Recording Psychotherapy Sessions May Improve Long-Term Results

There are measures in place to help improve progress made in psychotherapy. Some of these methods include reviewing recorded sessions, using manual-based strategies, and even having supervision to ensure treatment efficacy. All of these are known as research-specific procedures. However, some clinicians question the validity and use of such procedures and prefer to continue practicing in less structured environments, despite the fact specific psychotherapy methods have been shown to be highly effective. To get a better idea of the benefits of research-specific procedures, Joel M. Town of the Department of Psychiatry at Dalhousie University in Canada recently conducted an analysis of existing psychodynamic psychotherapy trials involving more than 1,600 clients. The 46 trials included studies that incorporated research-specific procedures and studies that did not.

Town found that although there was no difference in the gains made pre- to post-treatment in those that did or did not use research procedures, those that did had significantly better outcomes at follow-up 12 months later. This suggests that for issues such as depression and anxiety, techniques such as reviewing recorded sessions may have a long-term impact on behaviors and attitudes that can carry over into overall well-being. The continuing impact on everyday life can be quite significant, a result of incorporating these research-specific procedures during treatment. “Research efforts should pay attention to the longer-term effects of audio/video review both for treatment outcome as well as therapist training and development of treatment competencies,” Town said.

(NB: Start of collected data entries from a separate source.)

Lemma queryRows_sends m pending : forall result rowsErr acc ch ch' errs fatal,
  queryRows ParseFloat m result pending rowsErr acc ch = Returns (ch', errs, fatal) ->
  exists new, ch' = ch ++ new /\ Forall isConstMetric new.
Proof.
  induction pending as [|row pending IH]; intros result rowsErr acc ch ch' errs fatal H.
  - simpl in H. exists []. rewrite app_nil_r. split; [|constructor].
    destruct rowsErr; inversion H; reflexivity.
  - cbn [queryRows] in H. destruct (Scan row result) as [result1|cause].
    + apply bind_Returns in H as ([[ch1 n] e] & Hconv & H).
      apply callRowFunc_sends in Hconv as (new1 & -> & Hnew1).
      destruct e as [e|].
      * inversion H; subst. exists new1. split; [reflexivity | exact Hnew1].
      * apply IH in H as (new2 & -> & Hnew2).
        exists (new1 ++ new2). rewrite app_assoc. split; [reflexivity|].
        apply Forall_app. split; assumption.
    + inversion H; subst. exists []. rewrite app_nil_r. split; [reflexivity | constructor].
Qed.

(** [Query] issues its status query, keeps the service, and only adds
    constant metrics to the channel. *)
Lemma Query_Returns m ch db db' ch' errs fatal :
  Query ParseFloat m ch db = Returns (db', (ch', errs, fatal)) ->
  db' = mkDB (issued db ++ [statusQuery m]) (respond db) /\
  exists new, ch' = ch ++ new /\ Forall isConstMetric new.
Proof.
  unfold Query, DBQuery, statusQuery.
  destruct (respond db (issued db) ("SHOW " +:+ namespace m +:+ ";")) as [rows|cause].
  - destruct (Columns rows) as [names|cause].
    + intros H. apply bind_Returns in H as ([[ch1 errs1] fatal1] & Hrows & H).
      inversion H; subst. split; [reflexivity|].
      eapply queryRows_sends. exact Hrows.
    + intros H. inversion H; subst. split; [reflexivity|].
      exists []. rewrite app_nil_r. split; [reflexivity | constructor].
  - intros H. inversion H; subst. split; [reflexivity|].
    exists []. rewrite app_nil_r. split; [reflexivity | constructor].
Qed.

(** What the loop over the namespaces keeps and what it adds. *)
Lemma scrapeMappings_Returns mappings : forall e ch e' ch',
  scrapeMappings ParseFloat mappings e ch = Returns (e', ch') ->
  duration e' = duration e /\ up e' = up e /\ totalScrapes e' = totalScrapes e /\
  metricMap e' = metricMap e /\ respond (db e') = respond (db e) /\
  issued (db e') = issued (db e) ++ (statusQuery <$> mappings) /\
  exists new, ch' = ch ++ new /\ Forall isConstMetric new.
Proof.
  induction mappings as [|mapping mappings IH]; intros e ch e' ch' H.
  - inversion H; subst. rewrite !app_nil_r.
    repeat split. exists []. rewrite app_nil_r. split; [reflexivity | constructor].
  - cbn [scrapeMappings] in H.
    apply bind_Returns in H as ([db1 [[ch1 nonfatal] err]] & HQ & H).
    destruct err as [err|]; [discriminate|].
    apply Query_Returns in HQ as (-> & new1 & -> & Hnew1).
    apply IH in H as (Hd & Hu & Ht & Hm & Hr & Hi & new2 & -> & Hnew2).
    cbn in Hd, Hu, Ht, Hm, Hr, Hi.
    repeat split; try assumption.
    + rewrite Hi, fmap_cons, <- app_assoc. reflexivity.
    + exists (new1 ++ new2). rewrite app_assoc. split; [reflexivity|].
      apply Forall_app. split; assumption.
Qed.

(** What every poll that returns has done. *)
Lemma scrape_Returns elapsed e ch e' ch' :
  scrape ParseFloat elapsed e ch = Returns (e', ch') ->
  totalScrapes e' = PrimFloat.add (totalScrapes e) 1 /\
  duration e' = elapsed /\
  metricMap e' = metricMap e /\ respond (db e') = respond (db e) /\
  exists new, ch' = ch ++ new /\ Forall isConstMetric new.
Proof.
  intros H.
  destruct (respond (db e) (issued (db e)) "SHOW STATS") as [probe|cause] eqn:Hprobe.
  - rewrite (scrape_probe_ok _ _ _ _ _ Hprobe) in H.
    apply bind_Returns in H as ([e2 ch2] & Hloop & H). inversion H; subst.
    apply scrapeMappings_Returns in Hloop as (_ & _ & Ht & Hm & Hr & _ & Hnew).
    repeat split; assumption.
  - rewrite (scrape_probe_failed _ _ _ _ _ Hprobe) in H. inversion H; subst.
    repeat split. exists []. rewrite app_nil_r. split; [reflexivity | constructor].
Qed.

(** X3.  Whatever [Collect] returns, the metrics that were on the
    channel are still there, in front and in order; what it adds are
    constant metrics followed by the four health metrics, which are
    always last and in the order duration, up, total scrapes, error. *)
Theorem Collect_sends elapsed e ch e' ch' :
  Collect ParseFloat elapsed e ch = Returns (e', ch') ->
  exists new,
    ch' = ch ++ new ++ [DurationGauge; UpGauge; TotalScrapesCounter; ErrorGauge] /\
    Forall isConstMetric new.
Proof.
  unfold Collect. intros H. apply bind_Returns in H as ([e1 ch1] & Hscrape & H).
  inversion H; subst. clear H.
  apply scrape_Returns in Hscrape as (_ & _ & _ & _ & new & -> & Hnew).
  exists new. simpl. rewrite <- app_assoc. split; [reflexivity | exact Hnew].
Qed.

End Sending.

(** A poll against a service that does not answer the probe, with one
    metric already on the channel. *)
Lemma Collect_sends_witness :
  exists new,
    [UpGauge; DurationGauge; UpGauge; TotalScrapesCounter; ErrorGauge] =
      [UpGauge] ++ new ++ [DurationGauge; UpGauge; TotalScrapesCounter; ErrorGauge] /\
    Forall isConstMetric new.
Proof.
  refine (Collect_sends parseDigits 0.25 (sampleExporter sampleDown) [UpGauge] _ _ _).
  vm_compute. reflexivity.
Defined.

(** ** What a poll keeps and what it changes *)

Section PollInvariants.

This study does have its limitations, including the fact more recent trials may not have been included. Additionally, the subgroups examined in this most recent research may not have been used to isolate certain aspects of every existing study, which could have influenced the outcomes. Despite these shortcomings, Town’s findings show that the use of research-specific procedures can dramatically improve long-term outcomes of psychodynamic psychotherapy and that clinicians and therapists who are hesitant to incorporate these methods may have cause to reconsider.

Reference:
Town, Joel M., Marc J. Diener, Allan Abbass, Falk Leichsenring, Ellen Driessen, and Sven Rabung. A meta-analysis of psychodynamic psychotherapy outcomes: Evaluating the effects of research-specific procedures. Psychotherapy: Theory, Research & Practice 49.3 (2012): 276-90. Print.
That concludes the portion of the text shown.